TASK INPUTS:
(* ===== verification/HubWithdraw.v ===== *)
(** * HubWithdraw: what a live catalog change finds, and what it leaves alone

    The walk over the digests finds exactly the entries that vanished or changed; a change that leaves a
    channel's entry alone leaves what is retained for it alone. *)

From stdpp Require Import sorting.
From S2P Require Import Prelude ByteIO Tables Crypto Sha256 CborMessage StateChannel MsgHello CborWriter Catalog Registry CatalogCodec.
From S2P Require Import HubSession HubState StateM HubWorld HubCore HubUpdate HubCatalog HubSteps HubWalk HubWalkMotion HubWalkAll.
#[local] Open Scope Z_scope.

(** ** The walk over the digests *)

Definition digest_before (a b : EntryDigest) : Prop := ed_id a < ed_id b.
Abbreviation ascending := (StronglySorted digest_before) (only parsing).

Lemma withdrawn_step b before after :
  withdrawn (b :: before) after =
  match after with
  | [] => ed_id b :: withdrawn before []
  | a :: after' =>
      if ed_id a <? ed_id b then withdrawn (b :: before) after'
      else if ed_id a =? ed_id b then
        (if negb (bool_decide (ed_digest a = ed_digest b)) then [ed_id b] else []) ++ withdrawn before after'
      else ed_id b :: withdrawn before after
  end.
Proof. by destruct after. Qed.

Definition gone (before after : list EntryDigest) (id : Z) : Prop := exists b, In b before /\ ed_id b = id /\ ~ In b after.

Lemma later_not_in (a : EntryDigest) l : Forall (digest_before a) l -> ~ In a l.
Proof. rewrite Forall_forall. intros Hl Hin%list_elem_of_In%Hl. unfold digest_before in Hin. lia. Qed.

(** What the walk reports, in order. *)
Definition changes (before after : list EntryDigest) : list Z := map ed_id (filter (fun b => b ∉ after) before).

Lemma changes_cons b before after :
  changes (b :: before) after = (if decide (b ∈ after) then [] else [ed_id b]) ++ changes before after.
Proof. unfold changes. rewrite filter_cons. by destruct (decide (b ∈ after)); destruct (decide (b ∉ after)). Qed.

Lemma changes_drop a before after :
  Forall (digest_before a) before -> changes before (a :: after) = changes before after.
Proof.
  induction 1 as [|b before Hb _ IH]; [done|]. rewrite !changes_cons, IH. f_equal.
  apply decide_ext. rewrite elem_of_cons. split; [|by right]. intros [->|]; [unfold digest_before in Hb; lia|done].
Qed.

Lemma withdrawn_changes before after :
  ascending before -> ascending after -> withdrawn before after = changes before after.
Proof.
  revert after. induction before as [|b before IH]; intros after Hb Ha; [by destruct after|].
  apply StronglySorted_inv in Hb as [Hb Hlt].
  induction after as [|a after IHa]; rewrite withdrawn_step, changes_cons.
  - rewrite decide_False by apply not_elem_of_nil. cbn. f_equal. apply IH; [done|constructor].
  - pose proof Ha as [Ha' Hlt']%StronglySorted_inv.
    destruct (Z.ltb_spec (ed_id a) (ed_id b)) as [Hab|Hab]; [|destruct (Z.eqb_spec (ed_id a) (ed_id b)) as [Heq|Hne]].
    + rewrite IHa by done. rewrite changes_cons. rewrite changes_drop.
      2: { eapply Forall_impl; [exact Hlt|]. intros x. unfold digest_before. lia. }
      f_equal. apply decide_ext. rewrite elem_of_cons. split; [by right|]. intros [->|]; [lia|done].
    + rewrite (IH after) by done. rewrite changes_drop.
      2: { eapply Forall_impl; [exact Hlt|]. intros x. unfold digest_before. lia. }
      f_equal. assert (b ∉ after) as Hn.
      { intros Hin. rewrite Forall_forall in Hlt'. specialize (Hlt' b Hin). unfold digest_before in Hlt'. lia. }
      destruct (decide (ed_digest a = ed_digest b)) as [Hd|Hd].
      * rewrite bool_decide_true by done. destruct a, b. cbn in *. subst. rewrite decide_True; [done|]. left.
      * rewrite bool_decide_false by done. rewrite decide_False; [done|]. rewrite elem_of_cons. intros [->|]; done.
    + rewrite decide_False; [cbn; f_equal; apply IH; done|]. rewrite elem_of_cons. intros [->|Hin]; [lia|].
      rewrite Forall_forall in Hlt'. specialize (Hlt' b Hin). unfold digest_before in Hlt'. lia.
Qed.

(** ** What is served *)

(** The bytes and the digests a catalog is served as, and whether it encodes. *)
Definition served_bytes (c : Catalog.Catalog) : list byte :=
  let '(out, n, _) := encodeCatalog c (replicate kCatalogScratchBytes Byte.x00) in take n out.
Definition digests_of (c : Catalog.Catalog) : list EntryDigest :=
  let '(_, _, docs) := encodeCatalog c (replicate kCatalogScratchBytes Byte.x00) in take kEntryCapacity (map digest_of docs).
Definition etag_of (c : Catalog.Catalog) : list byte := take etag_bytes (Sha256.hash (served_bytes c)).
Definition fixed_of (c : Catalog.Catalog) : nat := Nat.min (userSpaceStart c) (length (digests_of c)).
Definition encodes (c : Catalog.Catalog) : bool := negb (blank (served_bytes c)).

Lemma encode_entries_shown cat es out pos docs :
  exists k l, (encode_entries cat es out pos docs).2 = docs ++ l /\ map fst l = take k es.
Proof.
  revert out pos docs. induction es as [|e es IH]; intros out pos docs; cbn [encode_entries].
  - exists 0%nat, []. by rewrite app_nil_r.
  - destruct (_ || _); [exists 0%nat, []; by rewrite app_nil_r|]. destruct (finish _) as [o n]. cbv zeta.
    destruct (_ || _); [exists 0%nat, []; by rewrite app_nil_r|].
    match goal with |- context [encode_entries cat es ?o ?p ?d] => destruct (IH o p d) as (k & l & Hl & Hm) end.
    rewrite Hl. eexists (S k), (_ :: l). rewrite <- app_assoc. split; [reflexivity|]. cbn. by rewrite Hm.
Qed.

Lemma ids_ascend_sorted es : ids_ascend es = true -> StronglySorted (fun a b => ce_id a < ce_id b) es.
Proof.
  intros Ha. apply Sorted_StronglySorted; [intros x y z; cbv beta; lia|].
  induction es as [|e [|e' es] IH]; [constructor|repeat constructor|].
  cbn [ids_ascend] in Ha. apply andb_prop in Ha as [Hlt%Z.ltb_lt Ha]. constructor; [by apply IH|by constructor].
Qed.

Lemma StronglySorted_take' {A} (Rel : relation A) k l : StronglySorted Rel l -> StronglySorted Rel (take k l).
Proof. intros Hl. rewrite <- (take_drop k l), StronglySorted_app in Hl. apply Hl. Qed.

(** The documents shown are those of the first entries, ids ascending. *)
Lemma encodeCatalog_shown c buf :
  let docs := (encodeCatalog c buf).2 in
  docs = [] \/ ids_ascend (entries c) = true /\ exists k, map fst docs = take k (entries c).
Proof.
  cbn zeta. unfold encodeCatalog. destruct (ids_ascend (entries c)); cbn [negb]; [|by left].
  destruct (finish _) as [hdr hdrLen]. destruct (_ || _); [by left|]. right. split; [done|].
  match goal with |- context [encode_entries ?c ?es ?o ?p ?d] => destruct (encode_entries_shown c es o p d) as (k & l & -> & Hm) end.
  by exists k.
Qed.

Lemma digests_sorted docs (es : list CatalogEntry) k :
  map fst docs = take k es -> StronglySorted (fun a b => ce_id a < ce_id b) es -> ascending (map digest_of docs).
Proof.
  intros Hk Ha%(StronglySorted_take' _ k). rewrite <- Hk in Ha. clear - Ha.
  induction docs as [|d docs IH]; cbn in *; [constructor|]. apply StronglySorted_inv in Ha as [Ha Hl].
  constructor; [by apply IH|]. rewrite Forall_map in Hl |- *. exact Hl.
Qed.

Lemma digests_ascending c : ascending (digests_of c).
Proof.
  unfold digests_of. set (buf := replicate _ _). clearbody buf. pose proof (encodeCatalog_shown c buf) as Hd. cbv zeta in Hd.
  destruct (encodeCatalog c buf) as [[out n] docs]. apply StronglySorted_take'.
  cbn [snd] in Hd.   destruct Hd as [->|(Ha%ids_ascend_sorted & k & Hk)]; [constructor|]. by eapply digests_sorted.
Qed.

Section Withdraw.
Context {E R : Type} `{Env E} `{FairRandom R} `{ICrypto}.
Abbreviation W := (World E R) (only parsing).

(** ** Single steps *)

Lemma call_world c (w : W) : (call c w).2 = mkWorld (w_hub w) (w_catalog w) (w_env (call c w).2) (w_rng w) (Did c (call c w).1 :: w_trace w)
  ((w_hub w, w_catalog w) :: w_seen w).
Proof. unfold call. by destruct (answer c (w_env w)). Qed.

Lemma draw_world {A} (f : R -> A * R) (w : W) : w_hub (draw f w).2 = w_hub w /\ w_trace (draw f w).2 = w_trace w.
Proof. unfold draw. by destruct (f (w_rng w)). Qed.

Lemma draw_seen {A} (f : R -> A * R) (w : W) : w_seen (draw f w).2 = w_seen w.
Proof. unfold draw. by destruct (f (w_rng w)). Qed.

Lemma snapshot_seen (w : W) : w_seen (publishSafetySnapshot w).2 = w_seen w.
Proof. unfold publishSafetySnapshot, publishState. rewrite run_gets, run_bind, run_get. by destruct (RetainedStore.publish _ _ _ _). Qed.

(** Publishing the snapshot changes nothing but the retained store. *)
Lemma snapshot_world (w : W) :
  let w' := (publishSafetySnapshot w).2 in
  w_trace w' = w_trace w /\
  w_hub w' = (w_hub w) <| _retained := fst (RetainedStore.publish kRetainedStates channels.safety (buildSafetyPayload (w_hub w)) (_retained (w_hub w))) |>.
Proof.
  cbn zeta. unfold publishSafetySnapshot, publishState. rewrite run_gets, run_bind, run_get.
  by destruct (RetainedStore.publish _ _ _ _).
Qed.

Lemma snapshot_catalog (w : W) : w_catalog (publishSafetySnapshot w).2 = w_catalog w.
Proof. unfold publishSafetySnapshot, publishState. rewrite run_gets, run_bind, run_get. by destruct (RetainedStore.publish _ _ _ _). Qed.

(** No step touches the catalog or what is served of it. *)
Lemma step_served (w w' : W) : Step w w' -> w_catalog w' = w_catalog w /\ served (w_hub w') = served (w_hub w).
Proof.
  intros Hs. destruct Hs as [c Hc|A f|f Hf|f vs Hf _|f i v src tk _ _ _ Hf|f t Hf _|f Hn|f Hn Ho Hv Hr Hsv|Hn Ha|Hn Ha|c Hc].
  all: try (rewrite call_world; done).
  - unfold draw. by destruct (f _).
  - split; [done|]. exact (f_equal c_served Hf).
  - split; [done|]. exact (f_equal c_served Hf).
  - split; [done|]. exact (f_equal c_served Hf).
  - split; [done|]. exact (f_equal c_served Hf).
  - rewrite run_bind. cbv beta. rewrite run_bind. cbv beta. by rewrite (proj2 (snapshot_world _)), snapshot_catalog, call_world.
  - rewrite run_bind. cbv beta. by rewrite (proj2 (snapshot_world _)), snapshot_catalog.
  - rewrite run_bind. cbv beta. rewrite run_bind. cbv beta. by rewrite (proj2 (snapshot_world _)), snapshot_catalog, call_world.
Qed.

Lemma steps_served (w w' : W) : Steps w w' -> w_catalog w' = w_catalog w /\ served (w_hub w') = served (w_hub w).
Proof.
  induction 1 as [|w1 w2 w3 Hs _ [Hc Hv]]; [done|]. destruct (step_served _ _ Hs) as [Hc' Hv']. split; congruence.
Qed.

Definition encoded_as (c : Catalog.Catalog) (h : Hub) : Hub := h <| _catalogEncoded := served_bytes c |>.
Definition serving (c : Catalog.Catalog) (h : Hub) : Hub :=
  encoded_as c h <| _digests := digests_of c |> <| _fixedCount := fixed_of c |>.

Lemma run_encode {A} (k : list EntryDigest -> HubM E R A) (w : W) :
  mbind k encodeCatalogInto w = k (digests_of (w_catalog w)) (modify (encoded_as (w_catalog w)) w).2.
Proof.
  rewrite run_bind. unfold encodeCatalogInto. rewrite run_catalog. unfold encoded_as, served_bytes, digests_of.
  by destruct (encodeCatalog _ _) as [[out n] docs].
Qed.

Lemma run_muted {A} (m : HubM E R A) (w : W) :
  muted m w =
  let r := m (modify (fun h => h <| _dispatchSeq := None |>) w).2 in
  (r.1, (modify (fun h => h <| _dispatchSeq := _dispatchSeq (w_hub w) |>) r.2).2).
Proof. unfold muted. rewrite run_gets, run_bind. cbv beta. rewrite run_bind. cbv beta. by rewrite run_bind. Qed.

Definition kind_of_change (c : Catalog.Catalog) (h : Hub) : CatalogChange :=
  if fixed_same (_fixedCount h) (fixed_of c) (_digests h) (digests_of c) then UserSpace else Resync.

(** A live change, branch by branch. *)
Lemma run_catalog_moved (w : W) :
  let c := w_catalog w in
  let h := w_hub w in
  catalog_moved w =
  if negb (encodes c) then (EncodeFailed, (modify (encoded_as c) w).2)
  else if bool_decide (etag_of c = _etag h) then (Unchanged, (modify (serving c) w).2)
  else
    (kind_of_change c h,
     ((withdraw (withdrawn (_digests h) (digests_of c)) (_lastUpdateMs h) ;; announce (kind_of_change c h) (_lastUpdateMs h))
        (modify (fun h => serving c h <| _etag := etag_of c |>) w).2).2).
Proof.
  cbn zeta. unfold catalog_moved. rewrite !run_gets, run_encode, run_gets. unfold encodes.
  change (_catalogEncoded (w_hub (modify (encoded_as (w_catalog w)) w).2)) with (served_bytes (w_catalog w)).
  rewrite negb_involutive. destruct (blank (served_bytes (w_catalog w))); [done|]. rewrite run_catalog. cbv zeta.
  change (w_catalog (modify (encoded_as (w_catalog w)) w).2) with (w_catalog w). rewrite run_bind.
  change (take etag_bytes (Sha256.hash (served_bytes (w_catalog w)))) with (etag_of (w_catalog w)). cbv beta.
  destruct (bool_decide _); [done|]. rewrite run_bind. cbv beta. rewrite run_bind. cbv beta. rewrite run_bind. cbv beta.
  rewrite run_bind. done.
Qed.
End Withdraw.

WORK TO COMPLETE:
Produce a word-for-word copy of everything above from the line holding "else ed_id b :: withdrawn before after" down to the line holding "Lemma later_not_in (a", with both of those lines kept.

ANSWER SPACE:
      else ed_id b :: withdrawn before after
  end.
Proof. by destruct after. Qed.

Definition gone (before after : list EntryDigest) (id : Z) : Prop := exists b, In b before /\ ed_id b = id /\ ~ In b after.

Lemma later_not_in (a : EntryDigest) l : Forall (digest_before a) l -> ~ In a l.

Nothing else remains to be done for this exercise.